Brain regions show stable cross-region alignment patterns that even top vision models fail to match.

A machine-rendered reading of the paper's core claim, the machinery that carries it, and where it could break.

The paper introduces alignment patterns as the characteristic profiles of how each visual brain region relates functionally to all others. Standard benchmarks that measure how well model activations predict brain responses or match representational geometry often rank many different models as roughly equivalent. In contrast, alignment pattern analysis requires that a model aligned to one region also reproduces that region's specific pattern of relations to the others. These patterns prove consistent across different human subjects, yet top-performing models do not reproduce them. The work therefore separates the use of models as prediction tools from any claim that they capture the brain's computational organization.

Core claim

Alignment patterns are defined as the characteristic functional relationship profiles of each brain region to all others. When applied to the BOLD Moments video fMRI dataset across visual ROIs, these patterns remain highly stable across subjects. A broad range of vision models that perform well under conventional alignment measures nevertheless fail to reproduce the observed patterns, showing that standard benchmarks lack the discriminative power to establish deeper structural similarity.

What carries the argument

Alignment pattern analysis (APA), a second-order test that checks whether a model aligned to a given ROI reproduces that ROI's characteristic cross-region alignment profile.

If this is right

  • Conventional alignment benchmarks are insufficient to discriminate models on structural grounds.
  • Models can remain useful as predictive tools even when they do not match relational brain patterns.
  • Claims of computational similarity to human visual cortex require evidence beyond first-order response prediction.
  • Evaluation standards should differ depending on whether a model is intended as a tool or as a model of brain computation.
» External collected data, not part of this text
Lemma submit_last_ok L lru s A pt t f :
  core_ok L lru s (Linked pt (Some (t, f)) :: A) -> ring_ok s (Linked pt (Some (t, f)) :: A) ->
  exists s', submit_last pt t f s = Ok s' /\ core_ok L lru s' (Sent t None :: A) /\ ring_ok s' (Sent t None :: A).
Proof.
  intros Hok (n & Hn & Hlast). rewrite flat_cons in Hlast. cbn [lock_waits app] in Hlast.
  destruct (flat lock_waits A) as [|] eqn:Hnw; [|done]. destruct Hlast as [Hlast Hfid].
  destruct (mark_submitted_ok _ _ _ _ _ _ Hok) as (p & Hp & Hrun & Hok1). unfold submit_last. rewrite Hrun. cbn [rbind].
  set (s1 := put_task pt (p <| submitted := true |>) s) in *.
  destruct (core_phase _ _ _ _ _ Hok1) as (d & p1 & dev & k & b & Hd & Hp1 & He & Hnr & _ & Hpb & Hdev & Hk).
  destruct (device_found _ _ _ _ _ _ Hok1 Hd) as (c & _ & Hc & _ & _ & Hpr & Hrb & _ & Heng & Hdv).
  assert (Hne : t <> pt).
  { intros ->. pose proof Hok1 as [_ (_ & _ & _ & T4) _ _ _ _]. rewrite !flat_cons in T4. cbn in T4.
    apply NoDup_cons in T4 as [T4 _]. apply T4. apply elem_of_app. right. left. }
  unfold page_table_set_finish. rewrite (get_task_run pt p1) by done. cbn [rbind]. rewrite Hpb. cbn iota beta.
  rewrite Hdv, He in *. destruct (clear_dirty_ok L lru s1 _ (device c) dev RESERVED_ENGINE_INDEX Hok1 Hdev) as (devs & dev' & -> & Hok2 & Hcalm2 & Hdev' & Hvm);
    [rewrite Heng; exact Hrb|]. cbn [rbind].
  change (IS_VIDEO_ENGINE RESERVED_ENGINE_INDEX) with false. cbn iota. cbn [rbind]. set (s2 := s1 <| devices := devs |>) in *.
  assert (Hok2' : core_ok L lru s2 (Ref pt :: New t :: A)).
  { pose proof Hok2 as [_ (_ & _ & _ & T4) _ _ Hph _]. rewrite !flat_cons in T4. cbn [unlisted just_linked waiting_task app] in T4.
    apply List.Forall_cons_iff in Hph as [_ Hph]. eapply core_retype; [exact Hok2|exact Hd|..].
    - intros x. rewrite !flat_cons, !cnt_app. cbn [held_by waiting_task]. rewrite !cnt_cons, !cnt_nil. lia.
    - intros x. rewrite !flat_cons, !elem_of_app. cbn [unlisted waiting_task]. set_solver.
    - intros x. rewrite !flat_cons, !elem_of_app. cbn [just_linked]. set_solver.
    - rewrite !flat_cons. cbn [unlisted just_linked app]. apply NoDup_cons in T4 as [T4 T5].
      apply NoDup_cons. split; [set_solver|]. rewrite <- Permutation_middle in T5. by apply NoDup_cons in T5 as [_ T5].
    - by do 2 (constructor; [done|]). }
  destruct (core_dec _ _ _ _ _ _ Hok2') as (s3 & -> & Hok3 & (X1 & X2 & X3 & X4 & X5 & X6 & X7 & X8) & Hcalm3). cbn [rbind].
  assert (Hd3 : tasks s3 !! t = Some d) by (rewrite X8 by done; exact Hd). rewrite (get_task_run t d) by done. cbn [rbind].
  destruct (device_found _ _ _ _ _ _ Hok3 Hd3) as (c3 & _ & Hc3 & _ & _ & _ & _ & _ & Heng3 & Hdv3).
  assert (Heq : device c3 = device c /\ rb_index c3 = RESERVED_ENGINE_INDEX).
  { rewrite <- Hdv3, <- Heng3, X7, X6. split; [exact Hdv|]. change (eng s1 d = RESERVED_ENGINE_INDEX). congruence. }
  destruct Heq as [Ed Er]. rewrite (fetch_run _ _ c3) by done. cbn [rbind]. rewrite Ed, Er.
  destruct (core_age L lru s3 _ (device c) dev' k Hok3) as (s4 & -> & Hok4 & Hcalm4 & E1 & E2 & E3 & E4 & E5);
    [rewrite X2; exact Hdev'|congruence|]. cbn [rbind].
  assert (Hd4 : tasks s4 !! t = Some d) by congruence.
  destruct (core_chip L lru s4 _ RESERVED_ENGINE_INDEX t d f Hok4 Hd4) as (s5 & d5 & -> & Hok5 & Hr5 & Ht5 & Hfd5 & _ & Hfs5 & _);
    [rewrite flat_cons; left|].
  exists s5. split; [done|]. split.
  - eapply core_relabel; [exact Hok5|rewrite Ht5; apply lookup_insert_eq|done..].
  - assert (Hdma : is_dma (body d) = true).
    { pose proof Hok1 as [_ (T1 & _) _ _ _ _]. destruct (T1 t d Hd) as (_ & _ & _ & _ & _ & _ & [H|H]); [done|]. exfalso. apply Hnr. congruence. }
    assert (Hfd : fence_id d = u64 (Z.of_nat (S n))).
    { apply Hfid. change (<[pt := p <| submitted := true |>]> (tasks s) !! t = Some d) in Hd. by rewrite lookup_insert_ne in Hd. }
    assert (Hr : ring s4 = ring s) by (rewrite E5, X4; done).
    exists (S n). split.
    + eapply (ring_fences_next s4); [exact Hr5|unfold ring_fences; by rewrite Hr|]. by rewrite Hdma.
    + rewrite flat_cons, Hnw. cbn [lock_waits app]. rewrite Hfs5.
      destruct Hcalm4 as (_ & _ & C4 & _), Hcalm3 as (_ & _ & C3 & _), Hcalm2 as (_ & _ & C2 & _). by rewrite C4, C3, C2.
Qed.

(** ** The other sections *)

Lemma notify_ok L lru s A : core_ok L lru s A ->
  exists fs, vidsch_notify_interrupt (fence_state s) = Ok fs /\ core_ok L lru (set_fences fs s) A /\ calm s (set_fences fs s).
Proof.
  intros Hok. pose proof Hok as [_ _ _ (S1 & _) _ _]. destruct (notify_run (fence_state s)) as (fs & Hr & Hev); [by apply S1|].
  exists fs. pose proof (quiet_fences s fs (evolves_grows _ _ Hev)) as Hq. split; [done|]. split; [by eapply core_quiet|].
  apply quiet_calm; [done|]. intros i. by apply evolves_last.
Qed.

(** A task that is skipped stays out of the list. *)
Lemma fake_submit_ok L lru s A t d e :
  core_ok L lru s A -> tasks s !! t = Some d -> t ∈ flat unlisted A ->
  exists s' d', vidschi_set_task_submitted e t true s = Ok s' /\ core_ok L lru s' A /\ calm s s' /\
    tasks s' !! t = Some d'.
Proof.
  intros Hok Ht Hu. unfold vidschi_set_task_submitted, set_task_submitted_begin. pose proof (quiet_clock s) as Hq.
  assert (Hv : vms (snd (zx_get_nsecs s)) = vms s) by (unfold zx_get_nsecs; by destruct (clock s)).
  destruct (zx_get_nsecs s) as [now s1]. cbn [snd] in Hq, Hv.
  pose proof (core_quiet reserved_context _ _ _ _ _ Hok Hq) as Hok1. pose proof Hq as (Q1 & Q2 & _).
  assert (Ht1 : tasks s1 !! t = Some d) by congruence. rewrite (get_task_run t d) by done. cbn [rbind].
  set (d1 := d <| timestamp := now |> <| fake_submitted ::= orb true |>).
  assert (Hok2 : core_ok L lru (put_task t d1 s1) A).
  { pose proof Hok1 as [_ (T1 & _) _ _ _ _]. destruct (T1 t d Ht1) as (_ & _ & _ & _ & _ & Ho & _).
    eapply core_put_unlisted; try done. intros; by eexists. }
  unfold link_submitted. change (items (put_task t d1 s1)) with (items s1).
  assert (Hnx : get_next (items s1) t = Ok t).
  { pose proof Hok1 as [(R & R1 & _ & R3 & _ & R5 & _) (_ & T2 & _) _ _ _ _].
    destruct (R5 t (T2 t (unlisted_holds _ _ Hu))) as [Hp _]. pose proof (rings_list _ _ _ _ R1 (R3 t Hu)) as Hil.
    rewrite (get_next_run _ _ t Hp); [done|]. by apply is_list_next in Hil. }
  rewrite Hnx. cbn [rbind]. rewrite Z.eqb_refl. cbn [negb rbind].
  exists (put_task t d1 s1), d1. split; [done|]. split; [done|]. split; [|apply lookup_insert_eq].
  etrans; [apply quiet_calm; [exact Hq|]; intros i; unfold fence_state; by rewrite Hv|]. by eapply put_calm.
Qed.

Lemma update_dma_fence_ok L lru s A t d :
  core_ok L lru s A -> tasks s !! t = Some d -> t ∈ flat unlisted A ->
  exists s' d', vidschi_update_and_release_dma_fence t s = Ok s' /\ core_ok L lru s' A /\ calm s s' /\
    tasks s' !! t = Some d' /\ context d' = context d.
Proof.
  intros Hok Ht Hu. pose proof Hok as [_ (T1 & _) _ _ _ _]. destruct (T1 t d Ht) as (_ & _ & _ & _ & _ & Ho & _).
  unfold vidschi_update_and_release_dma_fence. rewrite (get_task_run t d) by done. cbn [rbind].
  destruct (dma_fence d) as [o|] eqn:Ed; [|exists s, d; split; [done|split; [done|split; [reflexivity|done]]]].
  destruct (Ho o eq_refl) as [v Hv]. rewrite (fetch_run _ _ v) by done. cbn [rbind].
  set (d' := d <| need_send_irq := send_interrupt v |> <| dma_fence := None |>).
  set (w := mkDmaFence (fence_id d) (send_interrupt v) (fence_refs v - 1)).
  exists (put_task t d' (s <| dma_fences ::= <[o := w]> |>)), d'. split; [done|]. split; [|split; [|split; [apply lookup_insert_eq|done]]].
  - eapply core_put_unlisted; [by apply core_dma_fences|exact Ht|exact Hu|done..|]. intros; by eexists.
  - etrans; [|by eapply (put_calm (s <| dma_fences ::= <[o := w]> |>))]. unfold calm. conjs; try done; try reflexivity.
    intros x y Hy. by exists y.
Qed.

Lemma skip_task_ok L lru s A t :
  core_ok L lru s (New t :: A) ->
  exists s', skip_task t s = Ok s' /\ core_ok L lru s' (Ref t :: A) /\ calm s s'.
Proof.
  intros Hok. destruct (core_has _ _ _ _ _ t Hok) as [d Ht]; [left|].
  destruct (context_known _ _ _ _ _ _ _ Hok Ht) as (c & Hc & _).
  assert (Hu : t ∈ flat unlisted (New t :: A)) by (rewrite flat_cons; left).
  assert (Hend : forall s', core_ok L lru s' (New t :: A) -> core_ok L lru s' (Ref t :: A)).
  { intros s' Hok'. destruct (core_has _ _ _ _ _ t Hok') as [d' Ht']; [left|].
    pose proof Hok' as [_ (_ & _ & _ & T4) _ _ Hp _]. rewrite !flat_cons in T4. cbn [unlisted just_linked app] in T4.
    apply NoDup_cons in T4 as [_ T4]. apply List.Forall_cons_iff in Hp as [_ Hp].
    eapply core_retype; [exact Hok'|exact Ht'|done|..]; try done; [|by constructor].
    intros x. rewrite !flat_cons. cbn [unlisted app]. intros Hx. by right. }
  unfold skip_task. rewrite (get_task_run t d) by done. cbn [rbind].
  assert (Hrun : (exists s', vidschi_fake_submit_dma t s = Ok s' /\ core_ok L lru s' (New t :: A) /\ calm s s') /\
    (exists s', (let! e := engine_of d s in let! fs := vidsch_notify_interrupt (fence_state s) in
       vidschi_set_task_submitted e t true (set_fences fs s)) = Ok s' /\ core_ok L lru s' (New t :: A) /\ calm s s')).
  { split.
    - unfold vidschi_fake_submit_dma. rewrite (get_task_run t d) by done. cbn [rbind]. rewrite (engine_of_run s d c) by done. cbn [rbind].
      pose proof (quiet_clock s) as Hq. assert (Hv : vms (snd (zx_get_nsecs s)) = vms s) by (unfold zx_get_nsecs; by destruct (clock s)).
      destruct (zx_get_nsecs s) as [now s1]. cbn [snd] in Hq, Hv. pose proof (core_quiet reserved_context _ _ _ _ _ Hok Hq) as Hok1.
      pose proof Hq as (Q1 & _). assert (Ht1 : tasks s1 !! t = Some d) by congruence.
      set (d1 := d <| timestamp := now |>). assert (Hok2 : core_ok L lru (put_task t d1 s1) (New t :: A)).
      { pose proof Hok1 as [_ (T1 & _) _ _ _ _]. destruct (T1 t d Ht1) as (_ & _ & _ & _ & _ & Ho & _).
        eapply core_put_unlisted; try done. intros; by eexists. }
      destruct (update_dma_fence_ok _ _ _ _ t d1 Hok2) as (s3 & d3 & -> & Hok3 & Hcalm3 & Ht3 & _); [apply lookup_insert_eq|done|]. cbn [rbind].
      destruct (fake_submit_ok _ _ _ _ t d3 (rb_index c) Hok3 Ht3 Hu) as (s4 & d4 & -> & Hok4 & Hcalm4 & _). cbn [rbind].
      destruct (notify_ok _ _ _ _ Hok4) as (fs & -> & Hok5 & Hcalm5). cbn [rbind]. eexists. split; [done|]. split; [done|].
      etrans; [apply quiet_calm; [exact Hq|]; intros i; unfold fence_state; by rewrite Hv|].
      etrans; [by eapply (put_calm s1 t d d1)|]. etrans; [exact Hcalm3|]. by etrans.
    - rewrite (engine_of_run s d c) by done. cbn [rbind]. destruct (notify_ok _ _ _ _ Hok) as (fs & -> & Hok1 & Hcalm1). cbn [rbind].
      destruct (fake_submit_ok _ _ _ _ t d (rb_index c) Hok1 Ht Hu) as (s2 & d2 & -> & Hok2 & Hcalm2 & _). exists s2. split; [done|]. split; [done|]. by etrans. }
  destruct Hrun as [(s1 & Hr1 & Ho1 & Hc1) (s2 & Hr2 & Ho2 & Hc2)].
  destruct (body d); [exists s1|exists s2..]; (split; [done|]); split; try done; by apply Hend.
Qed.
Where Pith is reading between the lines

These are editorial extensions of the paper, not claims the author makes directly.
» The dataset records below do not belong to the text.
(* ===== verification/I2cPins.v ===== *)
(** * Register bytes of the I2C pins

    What the read-modify-write accesses of the driver ([I2C]) do to the output and
    enable bits of the two lines of a bus: checked by computation for every row of the table
    of buses, every value of the register and every level of the lines. *)
From S2P Require Import Prelude I2cBus I2C.
From stdpp Require Import gmap.
Local Open Scope Z_scope.

(** The rows of the table. *)
Definition rows : list I2C_REG_PARAMS :=
  omap cbI2CModule_GetI2CParams [0; 1; 2; 3; 4; 8; 9; 10; 11; 12].

Lemma params_row n rp : cbI2CModule_GetI2CParams n = Some rp -> In rp rows.
Proof.
  unfold cbI2CModule_GetI2CParams. destruct (cbI2CModule_CheckBusNum n); [cbn [negb]|done].
  destruct n as [|q|q]; [intros [= <-]; by left | | done].
  do 4 (try (destruct q as [q|q|]; try done)); intros [= <-]; vm_compute; tauto.
Qed.

Lemma params_check n rp : cbI2CModule_GetI2CParams n = Some rp -> cbI2CModule_CheckBusNum n = true.
Proof. unfold cbI2CModule_GetI2CParams. by destruct (cbI2CModule_CheckBusNum n). Qed.

(** The two pins are in one register. *)
Definition same_reg (w : I2C_REG_PARAMS) : bool :=
  reg_addr (CLineRegType_Index w) =? reg_addr (DLineRegType_Index w).
(** ... and are enabled by the same bit of it. *)
Definition shared (w : I2C_REG_PARAMS) : bool :=
  same_reg w && (CLineRegWriteEnableValue w =? DLineRegWriteEnableValue w).

Definition bools : list bool := [false; true].

(** [P] of every row, byte and level of the two lines. *)
Definition rows_all (P : I2C_REG_PARAMS -> bool -> bool -> Z -> bool) : bool :=
  forallb (fun w => forallb (fun c => forallb (fun d => forallb (P w c d) (seqZ 0 256))
    bools) bools) rows.

Lemma rows_all_elim P w c d v :
  rows_all P = true -> In w rows -> fits 8 v -> P w c d v = true.
Proof.
  unfold rows_all. rewrite forallb_forall. intros H Hw Hv.
  specialize (H w Hw). rewrite forallb_forall in H. specialize (H c).
  rewrite forallb_forall in H. eapply byte_forall; [apply (H ltac:(destruct c; simpl; tauto) d);
    destruct d; simpl; tauto | done].
Qed.

(** A register that [cbMMIOWriteReg] reaches through the register window. *)
Definition plain (ti : Z) : bool :=
  negb (ti_type ti =? MISC) && negb (ti_type ti =? AR) && negb (ti_type ti =? GR) &&
  negb (cbMMIOGetGroupOffset (ti_type ti) =? 0xFFFFFFFF).

Definition rmw (w : I2C_REG_PARAMS) (c d : bool) (ti v value mask : Z) : Z :=
  Z.lor (Z.land (read_back w c d (reg_addr ti) v) mask) value.

(** The pins of a byte of the C and the D register. *)
Definition pinsC (w : I2C_REG_PARAMS) (v : Z) : bool * bool :=
  (pin_out v (CLineRegWriteBitNum w), pin_en v (CLineRegWriteEnableValue w)).
Definition pinsD (w : I2C_REG_PARAMS) (v : Z) : bool * bool :=
  (pin_out v (DLineRegWriteBitNum w), pin_en v (DLineRegWriteEnableValue w)).

(** A write of [value] under [mask] to register [ti] is accepted, stays a byte, and changes
    the C and D pins of that register by [fc] and [fd]. *)
Definition write_check (ti : I2C_REG_PARAMS -> Z) (value mask : I2C_REG_PARAMS -> Z)
    (fc fd : I2C_REG_PARAMS -> bool * bool -> bool * bool)
    (w : I2C_REG_PARAMS) (c d : bool) (v : Z) : bool :=
  let b := rmw w c d (ti w) v (value w) (mask w) in
  let hit f := reg_addr (f w) =? reg_addr (ti w) in
  plain (ti w) && (Z.land (value w) (mask w) =? 0) && (0 <=? b) && (b <? 256) &&
  (negb (hit CLineRegType_Index) || bool_decide (pinsC w b = fc w (pinsC w v))) &&
  (negb (hit DLineRegType_Index) || bool_decide (pinsD w b = fd w (pinsD w v))).

Definition pin_keep (_ : I2C_REG_PARAMS) (x : bool * bool) : bool * bool := x.
Definition pin_drive (lvl : bool) (_ : I2C_REG_PARAMS) (_ : bool * bool) : bool * bool := (lvl, true).
Definition pin_join (w : I2C_REG_PARAMS) (x : bool * bool) : bool * bool := (x.1, x.2 || shared w).
Definition pin_undrive (_ : I2C_REG_PARAMS) (x : bool * bool) : bool * bool := (x.1, false).
Definition pin_unjoin (w : I2C_REG_PARAMS) (x : bool * bool) : bool * bool :=
  (x.1, x.2 && negb (shared w)).

Definition setC_value (lvl : bool) (w : I2C_REG_PARAMS) : Z :=
  u8 (u8 (Z.shiftl (b2z lvl) (CLineRegWriteBitNum w)) + CLineRegWriteEnableValue w).
Definition setC_mask (w : I2C_REG_PARAMS) : Z :=
  Z.land (CLineRegWriteEnableMask w) (Z.lnot (u8 (Z.shiftl 1 (CLineRegWriteBitNum w)))).
Definition setD_value (lvl : bool) (w : I2C_REG_PARAMS) : Z :=
  u8 (u8 (Z.shiftl (b2z lvl) (DLineRegWriteBitNum w)) + DLineRegWriteEnableValue w).
Definition setD_mask (w : I2C_REG_PARAMS) : Z :=
  Z.land (DLineRegWriteEnableMask w) (Z.lnot (u8 (Z.shiftl 1 (DLineRegWriteBitNum w)))).

Lemma setC_check lvl :
  rows_all (write_check CLineRegType_Index (setC_value lvl) setC_mask (pin_drive lvl) pin_join) = true.
Proof. by destruct lvl; vm_compute. Qed.

Lemma setD_check lvl :
  rows_all (write_check DLineRegType_Index (setD_value lvl) setD_mask pin_join (pin_drive lvl)) = true.
Proof. by destruct lvl; vm_compute. Qed.

Lemma readC_check :
  rows_all (write_check CLineRegType_Index CLineRegReadEnableValue CLineRegReadEnableMask
    pin_keep pin_keep) = true.
Proof. by vm_compute. Qed.

Lemma readD_check :
  rows_all (write_check DLineRegType_Index DLineRegReadEnableValue DLineRegReadEnableMask
    pin_keep pin_keep) = true.
Proof. by vm_compute. Qed.

Lemma offC_check :
  rows_all (write_check CLineRegType_Index
    (fun w => disable_value (CLineRegWriteEnableValue w) (CLineRegWriteEnableMask w))
    CLineRegWriteEnableMask pin_undrive pin_unjoin) = true.
Proof. by vm_compute. Qed.

Lemma offD_check :
  rows_all (write_check DLineRegType_Index
    (fun w => disable_value (DLineRegWriteEnableValue w) (DLineRegWriteEnableMask w))
    DLineRegWriteEnableMask pin_unjoin pin_undrive) = true.
Proof. by vm_compute. Qed.

Lemma offRC_check :
  rows_all (write_check CLineRegType_Index
    (fun w => disable_value (CLineRegReadEnableValue w) (CLineRegReadEnableMask w))
    CLineRegReadEnableMask pin_keep pin_keep) = true.
Proof. by vm_compute. Qed.

Lemma offRD_check :
  rows_all (write_check DLineRegType_Index
    (fun w => disable_value (DLineRegReadEnableValue w) (DLineRegReadEnableMask w))
    DLineRegReadEnableMask pin_keep pin_keep) = true.
Proof. by vm_compute. Qed.

(** With the read function on, the input bits read the lines; switching it on does that. *)
Definition input_check (w : I2C_REG_PARAMS) (c d : bool) (v : Z) : bool :=
  let readC u := Z.land (Z.shiftr (read_back w c d (reg_addr (CLineRegType_Index w)) u)
                           (CLineRegReadBitNum w)) 0x01 in
  let readD u := Z.land (Z.shiftr (read_back w c d (reg_addr (DLineRegType_Index w)) u)
                           (DLineRegReadBitNum w)) 0x01 in
  let onC := rmw w c d (CLineRegType_Index w) v (CLineRegReadEnableValue w)
               (CLineRegReadEnableMask w) in
  let onD := rmw w c d (DLineRegType_Index w) v (DLineRegReadEnableValue w)
               (DLineRegReadEnableMask w) in
  (readC (if CLineRegReadEnableMask w =? 0xFF then v else onC) =? b2z c) &&
  (readD (if DLineRegReadEnableMask w =? 0xFF then v else onD) =? b2z d).

Lemma input_checked : rows_all input_check = true.
Proof. by vm_compute. Qed.

(** Stores under a full mask are dropped; the stores that move a line are not. *)
Lemma set_masks w :
  In w rows -> (setC_mask w =? 0xFF) = false /\ (setD_mask w =? 0xFF) = false /\
  (CLineRegWriteEnableMask w =? 0xFF) = false /\ (DLineRegWriteEnableMask w =? 0xFF) = false.
Proof.
  assert (forallb (fun w => negb (setC_mask w =? 0xFF) && negb (setD_mask w =? 0xFF) &&
    negb (CLineRegWriteEnableMask w =? 0xFF) && negb (DLineRegWriteEnableMask w =? 0xFF)) rows = true)
    as Hall by by vm_compute.
  rewrite forallb_forall in Hall. intros Hw. specialize (Hall w Hw).
  rewrite !andb_true_iff, !negb_true_iff in Hall. tauto.
Qed.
  • Model training procedures could add explicit losses that penalize mismatches in cross-region profiles.
  • The same second-order test could be applied to other sensory systems or brain networks to check whether relational consistency is a general requirement.
  • The distinction between predictive utility and computational equivalence suggests separate validation pipelines for different scientific goals.

Load-bearing premise

Reproducing the stable cross-region relational profiles is necessary to claim that a model is computationally or algorithmically similar to the brain.

What would settle it

Identifying or constructing a vision model that reproduces the measured cross-region alignment patterns for multiple ROIs while retaining high predictive accuracy on individual regions would contradict the reported limits of current models.

Figures

Figures reproduced from arXiv: 2604.21780 by Katrin Franke, Larissa H\"ofling, Lotta Piefke, Matthias Bethge, Matthias Tangemann, Susanne Keller.

Figure 1
Figure 1. Figure 1: Alignment pattern analysis to distinguish between equivalently aligned models. Left: Standard brain-alignment benchmarks rank models according to their alignment to a brain region under some similarity transform. Comparing models’ alignment scores to a reference derived from brain-brain alignment scores aids interpreting model scores (e.g. the NeuroAI Turing Test Feather et al., 2025), but leaves open the … view at source ↗
Figure 2
Figure 2. Figure 2: Diverse models achieve comparable alignment scores on the BOLD Moments Dataset. (a) Subject-averaged alignment scores (RSA/LP) across ROIs; errorbars are standard deviation across ROIs. (b) Subject-averaged alignment scores for individual ROIs (V1, V8, MST); errorbars indicate bootstrapped 95% confidence-intervals around the mean. Effectively equivalent models (see Methods Sec. 3.4) are highlighted in bold… view at source ↗
Figure 3
Figure 3. Figure 3: Brain-brain alignment patterns are consistent across subjects and characteristic for ROIs. (a) RSA-based fMRI-derived AP for example ROIs, mean ± SEM across subjects. Shaded areas indicate where predictor and target ROI coincide. (b) Dark gray bars: APS between fMRI￾derived AP and structural connectivity-derived AP, horizontal lines indicate 95% percentile of the null distribution of APS. Red for ROIs wher… view at source ↗
Figure 4
Figure 4. Figure 4: Alignment patterns differentiate between models that appear effectively equivalent. (a) RSA-based fMRI-derived (solid lines, ROI-color mapping as in Fig. S3.1) and model-derived ((dash-)dotted lines, color mapping as in view at source ↗
read the original abstract

Neuroscientists and computer vision researchers use model-brain alignment benchmarks to compare artificial and biological vision systems. These benchmarks rank models according to alignment measures such as the similarity of representational geometry or the predictability of neural responses from model activations. However, recent works have identified a number of problems with these rankings, among them their lack of discriminative power and robustness, raising the conceptual question of what it means for a model to be brain-aligned. Here we introduce alignment patterns -- characteristic functional relationship profiles of each brain region to all others -- and propose that models should reproduce these patterns to qualify as brain-aligned. First, we apply a standard benchmarking pipeline to a broad spectrum of vision models of the BOLD Moments video fMRI dataset across visual regions of interest (ROIs). We find diverse models appear equivalent in their brain alignment, reflecting the lack of discriminative power of conventional alignment benchmarking pipelines. In contrast, alignment pattern analysis (APA) is a second-order structural consistency test: a model aligned to a given ROI should reproduce that ROI's characteristic cross-region alignment profile. Applying APA, we find that, while these patterns are highly stable across brains of different subjects, even top-ranked models often fail to capture them. Finally, we argue for a clearer distinction between the criteria a model must meet to serve as a tool versus as a computational model for human visual cortex. Conventional alignment measures may be sufficient for identifying neurally predictive models, but claims about computational or algorithmic similarity may require a stronger basis of evidence, including the reproducibility of relational alignment patterns.

Editorial analysis

A structured set of objections, weighed in public.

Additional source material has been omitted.